Anambra State Ministry of Education

Agency overview
- Jurisdiction: Anambra State
- Headquarters: Jerome Udorji Complex, State Secretariat Complex, Awka, 420102;
- Agency executive: Ngozi Chuma-Udeh, Commissioner;
- Website: anambraministryofeducation.com

= Anambra State Ministry of Education =

Anambra State agency

The Anambra State Ministry of Education administers state and federal aid programs for public and non-public elementary and secondary school children in Anambra State. The department is headquartered in Awka.

== Responsibilities ==
The ministry is responsible for ensuring that local schools comply with state and federal laws and regulations. It also oversees state's tertiary institutions, public schools– primary, secondary, technical colleges, private schools– adult and non formal education.

The minsitry's agencies include the Anambra State Board of Education (ASUBEB), the School Ethics Commission and the State Board of Examiners. It is headed by the Commissioner of Education. In 2022 Ngozi Chuma-Udeh was named the Commissioner by Governor Charles Soludo, and confirmed by the State Senate in 2022.
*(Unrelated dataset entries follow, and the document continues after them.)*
(* ===== verification/Interface.v ===== *)
(** The public interfaces of the two classes as type classes, with the
    contract each promises to its client [main].  [ListInterface] is the
    public section of [class Linked_List] (main.h lines 23-68) and
    [StackInterface] the public section of [class mainStack] (main.h
    lines 81-98); [ListContract] and [StackContract] state what a client
    may rely on, relative to the abstract models of ListSpec.v and
    [StackSpec].  The instances for the classes of main.cpp discharge the
    contracts with the theorems of LinkedList.v and Stack.v, and Demo.v
    proves each part of [main] against its class's contract alone. *)

From S2P Require Import Prelude ListSpec Memory LinkedList Stack.

(** ** The interface of [Linked_List]

    Over the storage [W] the objects live in (the heap) and the state [O]
    of one object; the constructor builds a new object, every other
    member takes the storage and the object. *)
Class ListInterface (W O : Type) := {
  li_ctor : O;
  li_dtor : W → O → outcome W;
  li_push_front : Z → W → O → outcome (W * O);
  li_push_back : Z → W → O → outcome (W * O);
  li_pop_front : W → O → outcome (W * O);
  li_pop_back : W → O → outcome (W * O);
  li_front : W → O → outcome Z;
  li_back : W → O → outcome Z;
  li_empty : W → O → bool;
  li_insert : Z → Z → W → O → outcome (W * O);
  li_remove : Z → W → O → outcome (W * O * bool);
  li_find : Z → W → O → outcome Z;
  li_print_list : W → O → outcome ostream;
  li_size : W → O → Z
}.

(** What a client may rely on: [rep w o xs] says that the object [o] in
    the storage [w] holds the sequence [xs]. *)
Class ListContract (W O : Type) `{!ListInterface W O} (rep : W → O → list Z → Prop) := {
  ctor_rep w : rep w li_ctor [];
  dtor_ok w o xs : rep w o xs → ∃ w', li_dtor w o = Ret w';
  push_front_ok v w o xs :
    rep w o xs → (Z.of_nat (length xs) < SIZE_MAX)%Z →
    ∃ w' o', li_push_front v w o = Ret (w', o') ∧ rep w' o' (ListSpec.push_front v xs);
  push_back_ok v w o xs :
    rep w o xs → (Z.of_nat (length xs) < SIZE_MAX)%Z →
    ∃ w' o', li_push_back v w o = Ret (w', o') ∧ rep w' o' (ListSpec.push_back v xs);
  pop_front_ok w o xs :
    rep w o xs → ∃ w' o', li_pop_front w o = Ret (w', o') ∧ rep w' o' (ListSpec.pop_front xs);
  pop_back_ok w o xs :
    rep w o xs → ∃ w' o', li_pop_back w o = Ret (w', o') ∧ rep w' o' (ListSpec.pop_back xs);
  front_ok w o xs : rep w o xs → li_front w o = ListSpec.front xs;
  back_ok w o xs : rep w o xs → li_back w o = ListSpec.back xs;
  empty_ok w o xs : rep w o xs → li_empty w o = bool_decide (xs = []);
  insert_ok i v w o xs :
    rep w o xs → (0 ≤ i)%Z → (Z.of_nat (length xs) < SIZE_MAX)%Z →
    ∃ w' o', li_insert i v w o = Ret (w', o') ∧ rep w' o' (ListSpec.insert i v xs);
  remove_ok i w o xs :
    rep w o xs → (0 ≤ i)%Z →
    ∃ w' o', li_remove i w o = Ret (w', o', (ListSpec.remove i xs).2) ∧ rep w' o' (ListSpec.remove i xs).1;
  find_ok v w o xs : rep w o xs → li_find v w o = Ret (Z.of_nat (ListSpec.index_of v xs));
  print_list_ok w o xs : rep w o xs → li_print_list w o = Ret (ListSpec.render xs);
  size_ok w o xs : rep w o xs → li_size w o = Z.of_nat (length xs)
}.

(** ** The interface of [mainStack] *)
Class StackInterface (S : Type) := {
  si_ctor : S;
  si_push : Z → S → S;
  si_pop : S → S * ostream;
  si_empty : S → bool;
  si_top : S → outcome Z;
  si_average : S → outcome float;
  si_display : S → ostream
}.

(** The LIFO contract relative to [StackSpec], with the diagnostic of
    [pop], the exception of [top] on an empty stack, and what [display]
    and [average] compute from the abstract stack. *)
Class StackContract (S : Type) `{!StackInterface S} (rep : S → list Z → Prop) := {
  sctor_rep : rep si_ctor [];
  spush_ok v s xs : rep s xs → rep (si_push v s) (StackSpec.push v xs);
  spop_ok s xs :
    rep s xs → rep (si_pop s).1 (StackSpec.pop xs) ∧
    (si_pop s).2 = (if StackSpec.empty xs then [OStr ("Stack is empty. Cannot pop." +:+ newline)] else []);
  stop_ok s xs :
    rep s xs →
    si_top s = match StackSpec.top xs with Some x => Ret x | None => Throw "Stack is empty. No top element." end;
  sempty_ok s xs : rep s xs → si_empty s = StackSpec.empty xs;
  sdisplay_ok s xs : rep s xs → si_display s = StackSpec.display xs;
  saverage_ok s xs : rep s xs → si_average s = StackSpec.average xs
}.

(** ** The implementations of main.cpp *)

Module Implementations.
Import Linked_List.

Section LinkedListImpl.
Context `{!Allocator}.

#[global] Instance Linked_List_interface : ListInterface heap LL := {|
  li_ctor := Linked_List_ctor;
  li_dtor := Linked_List_dtor;
  li_push_front := push_front;
  li_push_back := push_back;
  li_pop_front := pop_front;
  li_pop_back := pop_back;
  li_front := front;
  li_back := back;
  li_empty := λ _ ll, empty ll;
  li_insert := insert;
  li_remove := remove;
  li_find := find;
  li_print_list := print_list;
  li_size := λ _ ll, size ll
|}.

(** The object's chain spells [xs]. *)
Definition Linked_List_rep (h : heap) (ll : LL) (xs : list Z) : Prop := ∃ cs, repr h ll cs ∧ cs.*2 = xs.

Lemma refines_rep h cs r xs' :
  refines h cs r xs' → ∃ h' ll', r = Ret (h', ll') ∧ Linked_List_rep h' ll' xs'.
Proof. intros (h' & ll' & cs' & -> & Hr & Hs & _). eexists _, _. split; [done|]. by exists cs'. Qed.

(** Every operation meets the contract, for any allocator whose [new]
    returns a fresh location. *)
#[global] Instance Linked_List_contract : ListContract heap LL Linked_List_rep.
Proof.
  split; simpl.
  - intros h. exists []. split; [|done]. unfold repr. split_and!; rewrite ?locs_nil; try constructor; try done.
  - intros h ll xs (cs & Hr & _). destruct (dtor_spec _ _ _ Hr) as (h' & -> & _). eauto.
  - intros v h ll xs (cs & Hr & <-) Hlt. apply (refines_rep h cs), push_front_spec; [done | by rewrite length_fmap in Hlt].
  - intros v h ll xs (cs & Hr & <-) Hlt. apply (refines_rep h cs), push_back_spec; [done | by rewrite length_fmap in Hlt].
  - intros h ll xs (cs & Hr & <-). by apply (refines_rep h cs), pop_front_spec.
  - intros h ll xs (cs & Hr & <-). by apply (refines_rep h cs), pop_back_spec.
  - intros h ll xs (cs & Hr & <-). by apply front_spec.
  - intros h ll xs (cs & Hr & <-). by apply back_spec.
  - intros h ll xs (cs & Hr & <-). by apply (empty_refines h).
  - intros i v h ll xs (cs & Hr & <-) Hi Hlt. apply (refines_rep h cs), insert_spec; [done | done | by rewrite length_fmap in Hlt].
  - intros i h ll xs (cs & Hr & <-) Hi.
    destruct (remove_spec i h ll cs Hr Hi) as (h' & ll' & cs' & -> & Hr' & Hs' & _). eexists _, _. split; [done|]. by exists cs'.
  - intros v h ll xs (cs & Hr & <-). by apply find_spec.
  - intros h ll xs (cs & Hr & <-). by apply print_list_spec.
  - intros h ll xs (cs & Hr & <-). pose proof Hr as (_ & _ & Hn & _). unfold size. by rewrite length_fmap.
Qed.

End LinkedListImpl.

#[global] Instance mainStack_interface : StackInterface mainStack.mainStack := {|
  si_ctor := mainStack.mainStack_ctor;
  si_push := mainStack.push;
  si_pop := mainStack.pop;
  si_empty := mainStack.empty;
  si_top := mainStack.top;
  si_average := mainStack.average;
  si_display := mainStack.display
|}.

#[global] Instance mainStack_contract : StackContract mainStack.mainStack mainStack.models.
Proof.
  split; simpl; [done|..].
  - intros v s xs Hs. by destruct (mainStack.stack_refines_spec v s xs Hs).
  - intros s xs Hs. by destruct (mainStack.stack_refines_spec 0 s xs Hs) as (_ & ? & ? & _).
  - intros s xs Hs. by destruct (mainStack.stack_refines_spec 0 s xs Hs) as (_ & _ & _ & ? & _).
  - intros s xs Hs. by destruct (mainStack.stack_refines_spec 0 s xs Hs) as (_ & _ & _ & _ & ?).
  - intros s xs Hs. by destruct (mainStack.stack_observers_spec s xs Hs).
  - intros s xs Hs. by destruct (mainStack.stack_observers_spec s xs Hs).
Qed.

End Implementations.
The Ministry of Education publishes the list of approved and unapproved public schools in the state as part of an effort to increase school's accountability for educational progress by providing relevant data to the public that can be used to monitor and measure the performance of schools.
== Department of Education Offices==
The department is headquartered in the Jerome Udorji Complex at the Anambra State Secretariat in Awka, the state capital.

== Office of the Commissioner ==
The former Commissioner was Kate Omenugha, who was confirmed by the Anambra State Senate. The Commissioner of Education maintains the role of chief executive school officer of Anambra State. The commissioner acts as a supervisor over all the state's public schools. Additionally, the Commissioner of Education holds a seat in the Governor's cabinet, which is only possible after appointment by the Governor himself with the guidance and approval of the Anambra State Senate. The main roles of the commissioner include legislative suggestions and initiatives for improving the public schools, which must be approved by the state board. As of 2022, Ngozi Chuma-Udeh was nominated by the Governor to be the new commissioner of Anambra State Ministry of Education.

== Department of Education Programs ==

=== ASUBEB ===

Anambra State Universal Basic Education Board (ASUBEB) is subject to the Commissioner. Established in 1994, the board assists the primary school education system. It should be mentioned that ASUBEB has been operating under different chairmen. In 2022, the Governor of Anambra State, Professor Charles Soludo appointed Dr. Nkiru Vera Nwadinobi to be the Executive Chairman of ASUBEB. The appointment was inaugurated at the Governor's Lodge, Amawbia, Awka, Anambra State.

==Teachers==
On a dated 26 November 2022 report from The Punch, Anambra State Coordinator of the National Youth Service Corps, Blessed Iruma, asserted that 63% of teachers in Anambra are corps members. According to This Day, Anambra governors usually recruit teachers at least at the end of their four-years tenure in order to replace gaps of retired and resigned teachers in public schools. Governor Soludo initiated a recruitment process for 5000 teachers; about 40,000 graduates applied online in 2022.